== Information provided ==
(* ===== verification/Obfuscation.v ===== *)
(** * AmneziaWG obfuscation parameters

    [awg_manager/src/obfuscation.rs]: the parameters of a protocol version, generated, validated and
    written out. The random source is the class [Rng] over a state that every draw moves on; the loops
    that draw until a value fits take fuel. A missing key that indexing would panic on is [Panicked]. *)

From stdpp Require Import sorting.
From S2P Require Import Prelude BTree Utf8 Numeric Json PyText TextFacts IpAddr IndexMap AwgKeys.

Local Open Scope N_scope.

Abbreviation Params := (imap string).

Definition UINT32 : N := 4294967295.
Definition MIN_HEADER_PROTECTION_PADDING : N := 12.
Definition COMMON : list string := ["Jc"; "Jmin"; "Jmax"; "S1"; "S2"; "H1"; "H2"; "H3"; "H4"].
Definition I_KEYS : list string := ["I1"; "I2"; "I3"; "I4"; "I5"].
Definition VERSIONS : list string := ["1.5"; "2.0"; "3.1"].

Inductive ObfuscationError := Refused (message : string) | Panicked.
Abbreviation OR := (result ObfuscationError).

Definition err {A} (message : string) : OR A := Err (Refused message).

(** [map[key]]. *)
Definition at_key (key : string) (m : Params) : OR string := bget key m or_err Panicked.

Definition extra_keys (version : string) : list string :=
  if version =?s "2.0" then ["S3"; "S4"]
  else if version =?s "3.1"
  then ["S3"; "S4"; "HeaderProtectionKey"; "ContentPaddingAddition"; "RandomTrailers"; "DisableCookies"]
  else [].

Definition allowed (version key : string) : bool :=
  mem_str key COMMON || mem_str key I_KEYS || mem_str key (extra_keys version).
===
- **Directions for this task**
Would you restate each of the entries word for word?

- **Exercise response**
(* ===== verification/Obfuscation.v ===== *)
(** * AmneziaWG obfuscation parameters

    [awg_manager/src/obfuscation.rs]: the parameters of a protocol version, generated, validated and
    written out. The random source is the class [Rng] over a state that every draw moves on; the loops
    that draw until a value fits take fuel. A missing key that indexing would panic on is [Panicked]. *)

From stdpp Require Import sorting.
From S2P Require Import Prelude BTree Utf8 Numeric Json PyText TextFacts IpAddr IndexMap AwgKeys.

Local Open Scope N_scope.

Abbreviation Params := (imap string).

Definition UINT32 : N := 4294967295.
Definition MIN_HEADER_PROTECTION_PADDING : N := 12.
Definition COMMON : list string := ["Jc"; "Jmin"; "Jmax"; "S1"; "S2"; "H1"; "H2"; "H3"; "H4"].
Definition I_KEYS : list string := ["I1"; "I2"; "I3"; "I4"; "I5"].
Definition VERSIONS : list string := ["1.5"; "2.0"; "3.1"].

Inductive ObfuscationError := Refused (message : string) | Panicked.
Abbreviation OR := (result ObfuscationError).

Definition err {A} (message : string) : OR A := Err (Refused message).

(** [map[key]]. *)
Definition at_key (key : string) (m : Params) : OR string := bget key m or_err Panicked.

Definition extra_keys (version : string) : list string :=
  if version =?s "2.0" then ["S3"; "S4"]
  else if version =?s "3.1"
  then ["S3"; "S4"; "HeaderProtectionKey"; "ContentPaddingAddition"; "RandomTrailers"; "DisableCookies"]
  else [].

Definition allowed (version key : string) : bool :=
  mem_str key COMMON || mem_str key I_KEYS || mem_str key (extra_keys version).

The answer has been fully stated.